### WHAT THE TASK REQUIRES:
Could you print out every entry, character for character?

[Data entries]
-*-*-
(** The timers that will fire have different numbers and delays between the base and the
    limit; the remembered one may have fired. *)
Record timers_ok (s : connecting_state) : Prop := {
  to_delays : Forall (λ t, (reconnectBaseDelay o ≤ t.2 ≤ reconnectMaxDelay o)%Z) (pending s);
  to_numbers : NoDup (map fst (pending s));
  to_next : Forall (λ i, i < next_timer s) (map fst (pending s)) }.

Lemma timers_without i s c a b r k : timers_ok s →
  timers_ok (Connecting c a b r (filter (λ t, t.1 ≠ i) (pending s)) (next_timer s) k).
Proof.
  intros [Hd Hn Hx]. split; cbn.
  - rewrite Forall_forall in Hd |- *. intros t [_ Ht]%list_elem_of_filter. by apply Hd.
  - eapply sublist_NoDup; [exact Hn|]. apply (fmap_sublist fst), sublist_filter.
  - rewrite Forall_forall in Hx |- *. intros j Hj. apply Hx. apply (list_elem_of_fmap fst) in Hj as (t & -> & [_ Ht]%list_elem_of_filter).
    by apply (list_elem_of_fmap_2 fst).
Qed.

Lemma handleReconnection_ok s : timers_ok s → timers_ok (handleReconnection o s).
Proof.
  intros [Hd Hn Hx]. unfold handleReconnection. destruct (authState s); [|done]. cbn [negb].
  destruct ((0 <? maxReconnectAttempts o)%nat && _); [by split|]. split; cbn [pending next_timer].
  - apply Forall_app. split; [done|]. constructor; [|constructor]. cbv beta. cbn [snd].
    pose proof (Z.pow_pos_nonneg 2 (Z.of_nat (S (attempts s) - 1)) ltac:(lia) ltac:(lia)) as Hp.
    set (k := (2 ^ Z.of_nat (S (attempts s) - 1))%Z) in *. nia.
  - rewrite map_app. apply NoDup_app. split; [done|]. split; [|by apply NoDup_singleton].
    intros i Hi ->%list_elem_of_singleton. rewrite Forall_forall in Hx. specialize (Hx _ Hi). cbn in Hx. lia.
  - rewrite map_app. apply Forall_app. split; [|by repeat constructor; lia]. eapply Forall_impl; [exact Hx|]. cbn. lia.
Qed.

(** However connections are opened and closed and timers fire, every delay is between the
    base and the limit, and no timer is set twice. *)
Theorem reconnection_ok evs : timers_ok (fold_left (wa_step o) evs wa_start).
Proof.
  assert (Hstep : ∀ s ev, timers_ok s → timers_ok (wa_step o s ev)).
  { intros s ev Hs. assert (Hput : ∀ c a r k b, timers_ok (Connecting c a b r (pending s) (next_timer s) k)) by (by destruct Hs; split).
    destruct ev as [| |[]|i ok]; cbn [wa_step].
    - apply Hput.
    - unfold disconnect. destruct (reconnectTimer s) as [i|]; unfold put_conn; cbn; [by apply timers_without|apply Hput].
    - apply Hput.
    - apply handleReconnection_ok, Hput.
    - unfold fire. case_bool_decide; [|done]. cbn [authState].
      destruct (authState s); [|by apply timers_without]. cbv zeta.
      destruct ok; [by apply (timers_without i s)|]. by apply handleReconnection_ok, (timers_without i s). }
  assert (H : ∀ s, timers_ok s → timers_ok (fold_left (wa_step o) evs s)).
  { induction evs as [|ev evs IH]; intros s Hs; [done|]. by apply IH, Hstep. }
  apply H. split; constructor.
Qed.
End Reconnecting.

Definition example_options : WhatsAppAdapterOptions := WaOptions "/downloads" [] 3 1000 60000.

Lemma reconnection_ok_witness :
  let s := fold_left (wa_step example_options) [Connect; Update false; Fire 0 false; Update false] wa_start in
  map snd (pending s) = [2000; 4000]%Z ∧ timers_ok example_options s.
Proof.
  split; [reflexivity|]. apply (reconnection_ok example_options); cbn; lia.
Defined.

(** After [disconnect] the client reports that its socket is closed: the adapter sets a
    timer and connects again. *)
Example connects_after_disconnect :
  let s := fold_left (wa_step example_options) [Connect; Update true; Disconnect; Update false; Fire 0 true] wa_start in
  (c_conn s, connects s) = (connecting, 2).
Proof. reflexivity. Qed.

(** Two reports that the connection is closed set two timers, of which the adapter
    remembers one: the other fires after the connection has been opened again, and a
    second one is opened beside it. *)
Example forgotten_timer :
  let s := fold_left (wa_step example_options)
             [Connect; Update true; Update false; Update false; Fire 0 true; Update true; Fire 1 true] wa_start in
  (connects s, map fst (pending (fold_left (wa_step example_options)
     [Connect; Update true; Update false; Update false; Disconnect] wa_start))) = (3, [0]).
Proof. reflexivity. Qed.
-*-*-
### TASK OUTPUT:
(** The timers that will fire have different numbers and delays between the base and the
    limit; the remembered one may have fired. *)
Record timers_ok (s : connecting_state) : Prop := {
  to_delays : Forall (λ t, (reconnectBaseDelay o ≤ t.2 ≤ reconnectMaxDelay o)%Z) (pending s);
  to_numbers : NoDup (map fst (pending s));
  to_next : Forall (λ i, i < next_timer s) (map fst (pending s)) }.

Lemma timers_without i s c a b r k : timers_ok s →
  timers_ok (Connecting c a b r (filter (λ t, t.1 ≠ i) (pending s)) (next_timer s) k).
Proof.
  intros [Hd Hn Hx]. split; cbn.
  - rewrite Forall_forall in Hd |- *. intros t [_ Ht]%list_elem_of_filter. by apply Hd.
  - eapply sublist_NoDup; [exact Hn|]. apply (fmap_sublist fst), sublist_filter.
  - rewrite Forall_forall in Hx |- *. intros j Hj. apply Hx. apply (list_elem_of_fmap fst) in Hj as (t & -> & [_ Ht]%list_elem_of_filter).
    by apply (list_elem_of_fmap_2 fst).
Qed.

Lemma handleReconnection_ok s : timers_ok s → timers_ok (handleReconnection o s).
Proof.
  intros [Hd Hn Hx]. unfold handleReconnection. destruct (authState s); [|done]. cbn [negb].
  destruct ((0 <? maxReconnectAttempts o)%nat && _); [by split|]. split; cbn [pending next_timer].
  - apply Forall_app. split; [done|]. constructor; [|constructor]. cbv beta. cbn [snd].
    pose proof (Z.pow_pos_nonneg 2 (Z.of_nat (S (attempts s) - 1)) ltac:(lia) ltac:(lia)) as Hp.
    set (k := (2 ^ Z.of_nat (S (attempts s) - 1))%Z) in *. nia.
  - rewrite map_app. apply NoDup_app. split; [done|]. split; [|by apply NoDup_singleton].
    intros i Hi ->%list_elem_of_singleton. rewrite Forall_forall in Hx. specialize (Hx _ Hi). cbn in Hx. lia.
  - rewrite map_app. apply Forall_app. split; [|by repeat constructor; lia]. eapply Forall_impl; [exact Hx|]. cbn. lia.
Qed.

(** However connections are opened and closed and timers fire, every delay is between the
    base and the limit, and no timer is set twice. *)
Theorem reconnection_ok evs : timers_ok (fold_left (wa_step o) evs wa_start).
Proof.
  assert (Hstep : ∀ s ev, timers_ok s → timers_ok (wa_step o s ev)).
  { intros s ev Hs. assert (Hput : ∀ c a r k b, timers_ok (Connecting c a b r (pending s) (next_timer s) k)) by (by destruct Hs; split).
    destruct ev as [| |[]|i ok]; cbn [wa_step].
    - apply Hput.
    - unfold disconnect. destruct (reconnectTimer s) as [i|]; unfold put_conn; cbn; [by apply timers_without|apply Hput].
    - apply Hput.
    - apply handleReconnection_ok, Hput.
    - unfold fire. case_bool_decide; [|done]. cbn [authState].
      destruct (authState s); [|by apply timers_without]. cbv zeta.
      destruct ok; [by apply (timers_without i s)|]. by apply handleReconnection_ok, (timers_without i s). }
  assert (H : ∀ s, timers_ok s → timers_ok (fold_left (wa_step o) evs s)).
  { induction evs as [|ev evs IH]; intros s Hs; [done|]. by apply IH, Hstep. }
  apply H. split; constructor.
Qed.
End Reconnecting.

Definition example_options : WhatsAppAdapterOptions := WaOptions "/downloads" [] 3 1000 60000.

Lemma reconnection_ok_witness :
  let s := fold_left (wa_step example_options) [Connect; Update false; Fire 0 false; Update false] wa_start in
  map snd (pending s) = [2000; 4000]%Z ∧ timers_ok example_options s.
Proof.
  split; [reflexivity|]. apply (reconnection_ok example_options); cbn; lia.
Defined.

(** After [disconnect] the client reports that its socket is closed: the adapter sets a
    timer and connects again. *)
Example connects_after_disconnect :
  let s := fold_left (wa_step example_options) [Connect; Update true; Disconnect; Update false; Fire 0 true] wa_start in
  (c_conn s, connects s) = (connecting, 2).
Proof. reflexivity. Qed.

(** Two reports that the connection is closed set two timers, of which the adapter
    remembers one: the other fires after the connection has been opened again, and a
    second one is opened beside it. *)
Example forgotten_timer :
  let s := fold_left (wa_step example_options)
             [Connect; Update true; Update false; Update false; Fire 0 true; Update true; Fire 1 true] wa_start in
  (connects s, map fst (pending (fold_left (wa_step example_options)
     [Connect; Update true; Update false; Update false; Disconnect] wa_start))) = (3, [0]).
Proof. reflexivity. Qed.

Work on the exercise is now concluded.